Open mtanneau opened 4 months ago
We can have each job submit the next one upon completion? This lets us decide how much time/memory to give the sampler job based on the ref job too.
Honestly, the current behavior isn't too bad. Instead of failing silently and leaving the user to investigate why the jobs finished but the results files are not there, the user simply checks the queue, sees where it failed, and can fix & re-submit.
Using this issue as a catch-all for potential future pipeline improvements...
Right now the pipeline only works out-of-the-box if submitting to a SLURM cluster.
Currently to run locally one can use the commands below, then delete the $export_dir/res_h5
folder. One problem with this is that it doesn't (automatically) parallelize.
julia --project=. slurm/make_ref.jl path/to/config.toml
julia --project=. sampler.jl path/to/config.toml 1 100
julia --project=. slurm/merge.jl path/to/config.toml
julia --project=. slurm/cleanup.jl path/to/config.toml
I think it would require only minor edits to provide a similar experience to the SLURM pipeline when running locally, but it's not high priority.
Right now the pipeline only works out-of-the-box if submitting to a SLURM cluster.
I'm OK with that, we are the primary users of this workflow.
to run locally [...] one problem is that it doesn't (automatically) parallelize.
I'm also OK with that for now. To me, the main limitation of the current setup is that we are not able to unit-test it fully. But the slurm pipeline works great and I have nothing bad to say about it :)
it's not high priority
Agreed. Our energy is better spent elsewhere (e.g. building documentation or supporting additional OPF formulations). I'll also point out that one goal is that we generate the datasets, so that people can readily use it. Hence my focus on improving the experience of downstream data users, rather than ours generating data.

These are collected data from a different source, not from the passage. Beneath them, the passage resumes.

(* ===== verification/Senders.v ===== *)
(** * Sending

    The senders of [kin/transport/v11.py]: opening a session, messages,
    responses, cancelling, pausing and resuming, artifact offers, the relay
    poll, and the exchange of capabilities and cards.  Every call is given its
    time ([now]); the answers of the network are functions of the draw, the
    URL and what is sent. *)

From Stdlib Require Import Ascii String ZArith QArith Lia.
From stdpp Require Import base gmap sets list strings.
From S2P Require Import Prelude Regex Codec PyValue Schemas Cards Transition Reducer Compatibility.
From S2P Require Import Store AuditLog SessionStore ArtifactVault PeerCards Registry Keychain History.
From S2P Require Import Relay Identity Ingest RetryQueue Offers.

#[local] Open Scope nat_scope.

(** ** Acknowledgements and cards from the wire *)

(** [TransportAcknowledgement.model_validate], reduced to its status. *)
Definition ack_validate (lax_int : json -> option Z) (d : document) : option string :=
  _ <- check (keys_within ["schema_version"; "envelope_session_id"; "envelope_sequence"; "status";
                           "received_at"; "verified_hash"; "error_code"; "error_message"] d) ;;
  _ <- field_literal "schema_version" "1.1" d ;;
  _ <- field_str "envelope_session_id" d ;;
  raw_seq <- obj_get "envelope_sequence" d ;;
  z <- lax_int raw_seq ;;
  _ <- check (1 <=? z)%Z ;;
  st <- field_str "status" d ;;
  _ <- check (str_in st ["delivered"; "queued"; "rejected"]) ;;
  at_ <- field_str "received_at" d ;;
  _ <- check (TIMESTAMP_REGEX at_) ;;
  _ <- field_str "verified_hash" d ;;
  _ <- field_opt_str "error_code" d ;;
  _ <- field_opt_str "error_message" d ;;
  Some st.

(** [PublishedAgentCard.model_validate]. *)
Definition PublishedAgentCard_validate (lax_bool : json -> option bool) (d : document)
  : option PublishedAgentCard :=
  _ <- check (keys_within ["schema_version"; "agent_id"; "name"; "description"; "capabilities";
                           "availability"; "requires_owner_acceptance"; "protocol_version"] d) ;;
  _ <- field_literal "schema_version" "1.1" d ;;
  id <- field_str "agent_id" d ;;
  name <- field_str "name" d ;;
  description <- field_str "description" d ;;
  raw_caps <- field_object "capabilities" d ;;
  caps <- AgentCapabilities_validate raw_caps ;;
  raw_avail <- field_str "availability" d ;;
  avail <- enum_of raw_avail ;;
  raw_accept <- obj_get "requires_owner_acceptance" d ;;
  accept <- lax_bool raw_accept ;;
  _ <- field_literal "protocol_version" "1.1" d ;;
  Some {| pub_agent_id := id; pub_name := name; pub_description := description;
          pub_capabilities := caps; pub_availability := avail; requires_owner_acceptance := accept |}.
(* ===== verification/Workspace.v ===== *)
(** * Writing artifacts into a workspace

    The file operations of [kin/artifacts/workspace.py]: path checks, the
    preview of a patch, and the two operations that write under a policy
    decision.  A disk is a map from absolute paths to bytes with its
    directories; any operation on it can fail, and a failing write leaves a
    prefix.  Symbolic links are resolved by the parameter [realpath]. *)

From Stdlib Require Import Ascii String ZArith QArith Lia.
From stdpp Require Import base gmap sets list strings.
From S2P Require Import Prelude Codec PyValue Schemas Cards Policy Store AuditLog SessionStore.
From S2P Require Import ApprovalStore ArtifactVault Patch.

#[local] Open Scope nat_scope.

(** ** The disk *)

(** An absolute path by its segments. *)
Abbreviation path := (list string).

Record disk := {
  files : gmap path bytes;
  dirs : gset path;
  disk_ops : nat
}.

(** The node and the disk. *)
Record world := { w_node : node; w_disk : disk }.

Abbreviation W := (M world string).

(** A database operation. *)
Definition on_node {A} (m : N A) : W A :=
  fun w => let '(r, s) := m (w_node w) in (r, {| w_node := s; w_disk := w_disk w |}).

Definition parent (p : path) : path := removelast p.
Definition name (p : path) : string := default "" (last p).

(** [Path(p).as_posix()] and [Path(text)] as segments below the root or the
    current directory. *)
Definition absolute (cwd : path) (text : string) : path :=
  if truthy (path_root text) then path_segments text else cwd ++ path_segments text.

Section workspace.
Context `{NodeEnv} `{LatestRow} (vault_key : bytes).
(** [os.path.realpath] of an absolute path that may contain parent segments. *)
Context (realpath : path -> path) (cwd : path).
(** Whether the n-th operation fails, and how much a failing write wrote. *)
Context (fault : nat -> option nat) (pid : string).
Context (unified_diff : list string -> list string -> string).

(** One operation: [ok] on success, [broken] when it fails. *)
Definition disk_step {A} (ok : disk -> result string A * disk) (broken : nat -> disk -> disk) : W A :=
  fun w =>
    let d := w_disk w in
    let d1 := {| files := files d; dirs := dirs d; disk_ops := S (disk_ops d) |} in
    let '(r, d2) := match fault (disk_ops d) with
                    | None => ok d1
                    | Some n => (Err "OSError", broken n d1)
                    end in
    (r, {| w_node := w_node w; w_disk := d2 |}).
(** [get_adapter(card).invoke(request)]. *)
Definition invoke_adapter (n : nat) (card : AgentCard) (request : AdapterRequest) : result string AdapterResponse :=
  match adapter card with
  | EmbeddedAdapterConfig _ model => Ok (embedded_adapter model card request n)
  | WebhookAdapterConfig url ref => Ok (webhook_adapter url ref card request n)
  | LocalCommandAdapterConfig command dir => local_command command dir card request n
  | SdkAdapterConfig entry => Ok (sdk_adapter entry card request n)
  end.
End adapters.

(** ** What a local command can see *)

Section confinement.
Context `{NodeEnv} (lax_bool : json -> option bool).
Context (resolve_dir : string -> string) (environ : list (string * string)).
Context (decode_replace : bytes -> string).

Definition confined (card : AgentCard) (c : process_call) : Prop :=
  pc_args c <> [] /\ startswith "/" (pc_cwd c) = true /\
  (forall k v, (k, v) ∈ pc_env c -> (k, v) ∈ environ /\ k ∈ ALLOWED_ENV_VARS) /\
  pc_timeout c = timeout_seconds card.

(** A local command runs confined: whatever the command does depends on the
    node only through one process call with a non-empty argument list, an
    absolute working directory, no environment variable outside the eight
    allowed names, and the card's time limit; in particular two worlds whose
    processes agree on confined calls give the same answer. *)
Theorem local_command_confined run1 run2 command dir card request n :
  (forall c, confined card c -> run1 n c = run2 n c) ->
  local_command lax_bool resolve_dir environ run1 decode_replace command dir card request n
  = local_command lax_bool resolve_dir environ run2 decode_replace command dir card request n.
Proof.
  intros Hrun. unfold local_command. destruct (shlex_split command) as [[|a args]|]; [done| |done].
  destruct (negb (startswith "/" (resolve_dir dir))) eqn:Es; [done|]. apply negb_false_iff in Es.
  destruct (contains ".." dir); [done|]. cbv zeta. rewrite Hrun; [done|].
  split_and!; [done|done| |done]. cbn. intros k v Hkv%list_elem_of_In%List.filter_In.
  destruct Hkv as [Hin Hk]. split; [by apply list_elem_of_In|by apply str_in_spec].
Qed.
End confinement.
(* ===== verification/Orchestrator.v ===== *)
(** * The session orchestrator

    [kin/session/orchestrator.py]: one turn of the local agent, the status
    nudge and the tag-in of another agent.  The agent is a parameter: any
    function from the card and the request to a response, so that what is
    proved of a turn holds for every behaviour of the agent ([Adapters] models
    the four that exist).  Errors of the orchestrator are named by their code. *)

From Stdlib Require Import Ascii String ZArith QArith Lia.
From stdpp Require Import base gmap sets list strings sorting.
From S2P Require Import Prelude Regex Codec PyValue Transition Schemas Reducer Compatibility Cards Policy.
From S2P Require Import Store AuditLog SessionStore ApprovalStore ArtifactVault PeerCards Registry History Keychain.
From S2P Require Import Identity Ingest RetryQueue Offers Senders Preview Pantry Depth Adapters.

#[local] Open Scope nat_scope.

(** ** The start of a turn *)

Record turn := {
  tn_state : SessionState;
  tn_row : session_row;
  tn_agent : string;
  tn_card : AgentCard;
  tn_objective : string
}.

(** [UPDATE sessions SET cumulative_cost_estimate = cumulative_cost_estimate + 1.0]. *)
Definition cost_counted (r : session_row) : session_row :=
  {| s_id := s_id r; s_type := s_type r; s_initiator := s_initiator r; s_receiver := s_receiver r;
     s_status := s_status r; s_objective := s_objective r; s_sender_agent := s_sender_agent r;
     s_receiver_agent := s_receiver_agent r; s_snapshot := s_snapshot r; s_turn_limit := s_turn_limit r;
     s_created_at := s_created_at r; s_updated_at := s_updated_at r; s_expires_at := s_expires_at r;
     s_runtime_budget := s_runtime_budget r; s_artifact_budget := s_artifact_budget r;
     s_artifact_bytes := s_artifact_bytes r; s_cost_budget := s_cost_budget r;
     s_cost := (s_cost r + 1)%Q; s_terminal_result := s_terminal_result r |}.

(** [UPDATE sessions SET sender_agent_id = ?]. *)
Definition set_sender_agent (session_id agent : string) : tables -> tables :=
  set_sessions (update_where (fun r => String.eqb (s_id r) session_id)
    (fun r => {| s_id := s_id r; s_type := s_type r; s_initiator := s_initiator r;
                 s_receiver := s_receiver r; s_status := s_status r; s_objective := s_objective r;
                 s_sender_agent := Some agent; s_receiver_agent := s_receiver_agent r;
                 s_snapshot := s_snapshot r; s_turn_limit := s_turn_limit r;
                 s_created_at := s_created_at r; s_updated_at := s_updated_at r;
                 s_expires_at := s_expires_at r; s_runtime_budget := s_runtime_budget r;
                 s_artifact_budget := s_artifact_budget r; s_artifact_bytes := s_artifact_bytes r;
                 s_cost_budget := s_cost_budget r; s_cost := s_cost r;
                 s_terminal_result := s_terminal_result r |})).

(** What a turn answers. *)
Inductive turn_result :=
| TurnPaused (reason dimension : string)
| RetryableError (e : AdapterErrorInfo)
| TurnFailed (reason : string)
| AwaitingApproval (approval_id : string)
| Emitted (ack_status : string) (sequence : Z) (kind : MessageKind)
| Advanced.

Definition TRANSIENT_CODES : list string := ["ADAPTER_TIMEOUT"; "RATE_LIMITED"; "PROCESS_TIMEOUT_KILLED"].

Definition DAY : Z := 86400 * 1000000.

(** A text field of an event document, with its default. *)
Definition text_field (k dflt : string) (ev : json) : string :=
  match ev with
  | JObj d => match obj_get k d with Some (JStr s) => s | _ => dflt end
  | _ => dflt
  end.
Definition payload_field (ev : json) : json :=
  match ev with JObj d => default (JObj []) (obj_get "payload" d) | _ => JObj [] end.

Section orchestrator.
Context `{NodeEnv} `{Jcs} `{Ed25519} `{Clock} `{X25519} `{LatestRow} (vault_key : bytes).
Context (lax_int : json -> option Z).
Context (public_of_bytes : bytes -> option public_key) (private_of_bytes : bytes -> option private_key).
Context (kc : keychain) (http_post : nat -> string -> json -> http_result).
(** [get_adapter(card).invoke(request)]. *)
Context (agent : nat -> AgentCard -> AdapterRequest -> result string AdapterResponse).
(** [datetime.fromisoformat]. *)
Context (from_iso : string -> option (Z * option Z)).

Abbreviation ingest := (ingest_envelope vault_key lax_int public_of_bytes private_of_bytes kc http_post 2).
Abbreviation node_command sid c now := (apply_node_command_transition vault_key sid c (Some (iso now)) ;;; ret tt).

(** The card of a registry row: the local one, else whatever is published. *)
Definition card_of_row (r : agent_row) : result string AgentCard :=
  let parse text := match AgentCard_validate_json lax_int text with Some c => Ok c | None => Err "ValidationError" end in
  match ag_local_card r with
  | Some (String _ _ as token) =>
      let? text := decrypt_field vault_key (Some token) in parse (default "" text)
  | _ => match ag_published_card r with
         | Some (String _ _ as text) => parse text
         | _ => Err "ValidationError"
         end
  end.

(** Steps 1 to 3. *)
Definition start_turn (owner sid : string) (t : tables) : result string turn :=
  let? found := reconstruct_session_state vault_key sid t in
  match found with
  | None => Err "SESSION_NOT_FOUND"
  | Some state =>
      if str_in (status state) TERMINAL_STATES then Err "TERMINAL_STATE"
      else if String.eqb (status state) "awaiting_owner_approval" then Err "AWAITING_OWNER_APPROVAL"
      else if String.eqb (status state) "paused" then Err "SESSION_PAUSED"
      else match participants state !! owner with
      | None => Err "UNAUTHORIZED_PARTICIPANT"
      | Some p =>
          match get_card (agent_id p) t with
          | None => Err "AGENT_CARD_NOT_FOUND"
          | Some ar =>
              let? card := card_of_row ar in
              match find_session sid t with
              | None => Err "SESSION_NOT_FOUND"
              | Some r =>
                  let? objective := plain_or_decrypted vault_key (s_objective r) in
                  Ok {| tn_state := state; tn_row := r; tn_agent := agent_id p; tn_card := card;
                        tn_objective := objective |}
              end
          end
      end
  end.

(** [budget is not None and x >= budget]. *)
Definition at_least (x : Q) (budget : json) : result string bool :=
  match budget with
  | JNull => Ok false
  | _ => match number budget with Some q => Ok (Qle_bool q x) | None => Err "TypeError" end
  end.

Definition elapsed_seconds (r : session_row) (now : Z) : result string (option Q) :=
  match s_created_at r with
  | "" => Ok None
  | text => match parse_utc (rstrip_by (Ascii.eqb "Z") text) with
            | Some created => Ok (Some ((now - created) # 1000000))
            | None => Err "ValueError"
            end
  end.

(** The dimension of the budget that is used up, with its reason (3.5). *)
Definition exhausted (state : SessionState) (r : session_row) (now : Z) : result string (option (string * string)) :=
  let? elapsed := elapsed_seconds r now in
  let reached dim text := Ok (Some (dim, "Session budget exhausted: " +:+ dim +:+ " (" +:+ text +:+ ") reached.")) in
  if (s_turn_limit r <=? current_turn state)%Z then reached "turn_limit" (print_int (s_turn_limit r))
  else
    let? runtime := match elapsed with Some e => at_least e (s_runtime_budget r) | None => Ok false end in
    if (runtime : bool) then reached "runtime_budget_seconds" (py_str (s_runtime_budget r) +:+ "s")
    else
      let? bytes_ := at_least (inject_Z (s_artifact_bytes r)) (s_artifact_budget r) in
      if (bytes_ : bool) then reached "artifact_bytes_budget" (py_str (s_artifact_budget r) +:+ " bytes")
      else
        let? cost := at_least (s_cost r) (s_cost_budget r) in
        if (cost : bool) then reached "cost_budget_estimate" (py_str (s_cost_budget r))
        else Ok None.

(** ** The request to the agent *)

Definition history_item (ev : json) : HistoryItem :=
  {| hi_kind := text_field "kind" "message" ev; hi_actor := text_field "actor_username" "" ev;
     hi_content := py_str (payload_field ev) |}.

(** [_safe_decode_artifact_text]. *)
Definition safe_decode_artifact_text (raw : bytes) (mime_type : string) : option string :=
  if str_in (lower (strip mime_type)) ARCHIVE_MIME_TYPES then None
  else match utf8_decode raw with
       | Some text => if str_exists (Ascii.eqb "000") text then None else Some text
       | None => None
       end.

Definition input_item (t : tables) (r : artifact_row) : InputItem :=
  {| in_kind := "artifact"; in_ref := Some (ar_id r);
     in_content := match load_artifact_bytes vault_key (ar_id r) t with
                   | Ok raw => safe_decode_artifact_text raw (ar_mime r)
                   | Err _ => None
                   end |}.

Definition session_artifacts (sid : string) (t : tables) : list artifact_row :=
  order_by (fun a b => String.leb (ar_created_at a) (ar_created_at b))
    (List.filter (fun r => String.eqb (ar_session r) sid) (artifacts t)).

Definition peer_of (owner : string) (r : session_row) : string := other_party owner r.

Definition build_request (owner sid : string) (tn : turn) (t : tables) : AdapterRequest :=
  let peer := peer_of owner (tn_row tn) in
  let card := tn_card tn in
  {| aq_session := [("id", JStr sid);
                    ("type", JStr (if truthy (s_type (tn_row tn)) then s_type (tn_row tn) else "ask"));
                    ("turn", JInt (current_turn (tn_state tn)))];
     aq_self := [("agent_id", JStr (tn_agent tn)); ("card_snapshot", JObj (AgentCard_dump card))];
     aq_peer := [("person", JStr peer);
                 ("agent_id", JStr (match participants (tn_state tn) !! peer with
                                    | Some p => agent_id p | None => "" end));
                 ("card_snapshot", JObj [])];
     aq_objective := tn_objective tn; aq_inputs := map (input_item t) (session_artifacts sid t);
     aq_history := map history_item (events (tn_state tn));
     aq_local_policy := [("filesystem", filesystem (boundaries card)); ("network", network_access (boundaries card));
                         ("shell", shell (boundaries card))] |}.

(** ** The answer of the agent *)

Definition security_rejection (owner sid summary : string) (payload : json) : N unit :=
  write_audit_event vault_key "security_rejection" summary (Some sid) (Some owner) (Some payload) None ;;; ret tt.

Definition handle_error (owner sid : string) (e : AdapterErrorInfo) (now : Z) : N turn_result :=
  write_audit_event vault_key "adapter_error"
    ("Adapter error code " +:+ ae_code e +:+ ": " +:+ ae_message e) (Some sid) (Some owner)
    (Some (JObj [("code", JStr (ae_code e)); ("message", JStr (ae_message e))])) None ;;;
  if str_in (ae_code e) TRANSIENT_CODES then ret (RetryableError e)
  else node_command sid "mark_failed" now ;;; ret (TurnFailed (ae_code e)).

(** Step 6. *)
Fixpoint activity_events (owner agent_id sid : string) (l : list AdapterEvent) : N unit :=
  match l with
  | [] => ret tt
  | AdapterActivityEvent label :: l' =>
      append_session_event vault_key sid owner (Some agent_id) "activity" "local_only"
        (Some (JObj [("label", JStr label)])) None None ;;;
      activity_events owner agent_id sid l'
  | _ :: l' => activity_events owner agent_id sid l'
  end.

Definition await_owner (agent_id sid : string) (q : ApprovalRequest) (expires_at : string) (now : Z) : N turn_result :=
  create_pending_approval vault_key q agent_id (req_action_class q) expires_at ;;;
  node_command sid "mark_awaiting_owner_approval" now ;;;
  ret (AwaitingApproval (req_approval_id q)).

(** Step 7, the agent's own requests: the first that needs the owner ends the
    turn. *)
Fixpoint approval_events (owner agent_id sid : string) (card : AgentCard) (now : Z) (l : list AdapterEvent)
  : N (option turn_result) :=
  match l with
  | [] => ret None
  | AdapterApprovalEvent q :: l' =>
      let* res := evaluate_action_for_session card (req_action_class q) [("session_id", JStr sid)] sid
                    (iso_text (iso now)) in
      match decision res with
      | ALLOW => approval_events owner agent_id sid card now l'
      | DENIED =>
          let a := ActionClass_value (req_action_class q) in
          security_rejection owner sid ("Action '" +:+ a +:+ "' denied by local policy.")
            (JObj [("action_class", JStr a)]) ;;;
          approval_events owner agent_id sid card now l'
      | REQUIRES_APPROVAL =>
          let* r := await_owner agent_id sid q
                      (if truthy (req_expires_at q) then req_expires_at q else iso_text (iso (now + DAY))) now in
          ret (Some r)
      end
  | _ :: l' => approval_events owner agent_id sid card now l'
  end.
(** [_prepare_call]: model, messages, key. *)
Definition prepare_call (agent_config : option AgentConfig) (q : AgentBackendRequest)
  : result failure (string * json * string) :=
  let '(provider, model) := provider_and_model agent_config in
  match llm_key provider with
  | Err e => Err (e, err_text e)
  | Ok api_key =>
      let msg role content := JObj [("role", JStr role); ("content", JStr content)] in
      Ok (model,
          JList [msg "system" (system_prompt agent_config);
                 msg "user" (json_dumps dumps_default (JObj (request_document q)))],
          api_key)
  end.

(** The two keys of a reply document. *)
Definition reply_of (data : json) : result failure AgentBackendResponse :=
  let fail e : result failure AgentBackendResponse := Err (e, err_text e) in
  match data with
  | JObj d =>
      match obj_get "reply" d, obj_get "message_type" d with
      | Some r, Some t =>
          match AgentBackendResponse_validate [("reply", r); ("message_type", t)] with
          | Some a => Ok a
          | None => fail "ValidationError"
          end
      | _, _ => fail "KeyError"
      end
  | _ => fail "TypeError"
  end.

Definition parse_json (text : string) : result failure json :=
  match json_loads text with Some v => Ok v | None => Err ("JSONDecodeError", err_text "JSONDecodeError") end.

(** [_parse_completion] on the content of the answer. *)
Definition parse_completion (content : string) : result failure AgentBackendResponse :=
  let? data := parse_json (strip_fences content) in reply_of data.

(** [generate_response]; its asynchronous form is the same program. *)
Definition generate_response (agent_config : option AgentConfig) (q : AgentBackendRequest) (n : nat)
  : result failure AgentBackendResponse :=
  match obj_get "KIN_FAKE_LLM_RESPONSE" environ with
  | Some (String _ _ as fake) => let? data := parse_json fake in reply_of data
  | _ =>
      let? call := prepare_call agent_config q in
      let? content := completion n call.1.1 call.1.2 call.2 in
      parse_completion content
  end.

(** ** The webhook *)

(** An answer with its decoded body, a transport error that may be retried, or
    any other exception. *)
Inductive webhook_answer :=
| WebhookBody (v : json)
| TransportError (f : failure)
| OtherError (f : failure).

Context (webhook_post : nat -> string -> document -> list (string * string) -> webhook_answer).

Definition webhook_headers (secret : string) : list (string * string) :=
  [("Content-Type", "application/json"); ("Authorization", "Bearer " +:+ secret)].

Definition parse_response (v : json) : result failure AgentBackendResponse :=
  match v with
  | JObj d => match AgentBackendResponse_validate d with
              | Some a => Ok a
              | None => Err ("ValidationError", err_text "ValidationError")
              end
  | _ => Err ("ValueError", "Response must be a JSON object")
  end.

(** The attempts that are left; [n] numbers the calls. *)
Fixpoint webhook_attempts (left : nat) (url secret : string) (q : AgentBackendRequest) (n : nat)
  : result failure AgentBackendResponse :=
  match webhook_post n url (request_document q) (webhook_headers secret) with
  | WebhookBody v => parse_response v
  | OtherError f => Err f
  | TransportError f =>
      match left with
      | O => Err f
      | S left' => webhook_attempts left' url secret q (S n)
      end
  end.

Definition webhook_response (url secret : string) (q : AgentBackendRequest) (n : nat)
  : result failure AgentBackendResponse := webhook_attempts 1 url secret q n.

(** [backend.generate_response_async(request)]. *)
Definition backend_reply (b : chosen_backend) (q : AgentBackendRequest) (n : nat)
  : result failure AgentBackendResponse :=
  match b with
  | LLMAgentBackend c => generate_response c q n
  | WebhookAgentBackend url secret => webhook_response url secret q n
  end.
End llm.
Lemma request_view {A B} (v : tables -> B) (m : N A) s :
  db s = committed s -> view_kept v s (m s).2 ->
  v (db (request m s).2) = v (db s) /\ db (request m s).2 = committed (request m s).2.
Proof.
  intros Hd [He Hc]. unfold request, mfinally, rollback, mmodify. destruct (m s) as [r s'].
  cbn in *. split; [|done]. rewrite Hd in Hc. rewrite <- He. apply Hc. done.
Qed.

(** A task that is completed or failed stays as it is: whatever create and
    message requests arrive afterwards, signed or not, its status, result,
    draft and messages never change. *)
Theorem closed_task_final id s s' :
  db s = committed s -> closed id (db s) -> rtc task_request s s' ->
  exchange id (db s') = exchange id (db s).
Proof.
  intros Hd Hc Hs. cut (exchange id (db s') = exchange id (db s) /\ db s' = committed s'); [by intros [? _]|].
  revert Hd Hc. induction Hs as [s|s s1 s2 Hst _ IH]; intros Hd Hc; [done|].
  assert (exchange id (db s1) = exchange id (db s) /\ db s1 = committed s1) as [E1 D1].
  { destruct Hst as [raw sg s|tid raw sg s]; unfold create_task, send_message;
      (destruct (parse_body _ _) as [body|]; [|done]); apply request_view; try done;
      [by apply create_closed | by apply send_closed]. }
  destruct (IH D1 (closed_exchange _ _ _ E1 Hc)) as [E2 D2]. split; [congruence|done].
Qed.

(** ** Who can write *)

(** Messages and tasks, up to the peer id of a task. *)
Definition written (t : tables) := (messages t, map (with_peer_id "") (tasks t)).

(** The owner of the key has signed the raw body. *)
Definition signed_by (username : string) (raw : bytes) (sg : option string) (t : tables) : Prop :=
  exists c pk sig, find_contact username t = Some c /\ c_verified_at c <> None /\
    contact_key c = Ok pk /\ fromhex (default "" sg) = Some sig /\
    verify_signature public_of_bytes pk raw sig = true.

Lemma authenticate_signed username raw sg who t c :
  authenticate public_of_bytes username raw sg who t = Ok (inr c) ->
  find_contact username t = Some c /\ signed_by username raw sg t.
Proof.
  unfold authenticate. destruct sg as [[|x sg]|]; [done| |done].
  destruct (fromhex _) as [sig|] eqn:Es; [|done].
  destruct (find_contact username t) as [c0|] eqn:Ec; [|done].
  destruct (c_verified_at c0) eqn:Ev; [|done]. destruct (contact_key c0) as [pk|] eqn:Ek; [|done]. cbn.
  destruct (verify_signature _ _ _ _) eqn:Hv; [|done]. intros [= <-]. split; [done|].
  exists c0, pk, sig. by rewrite Ev.
Qed.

I ran into an issue when using the new slurm automated workflow: my sysimage job failed, which prevented the rest of the jobs from ever running. I don't know how, but having a failsafe would be nice.
I did not see anything in slurm that allows something like "if job B depends on job A and job A failed, then fail job B" rather than "if job B depends on job A and job A failed, then job B will wait forever" (the latter is slurm's current behavior).
Some possibilities:
--dependency=afterany
and track job progress differently?TBH, this would be more of a convenience, not the highest priority.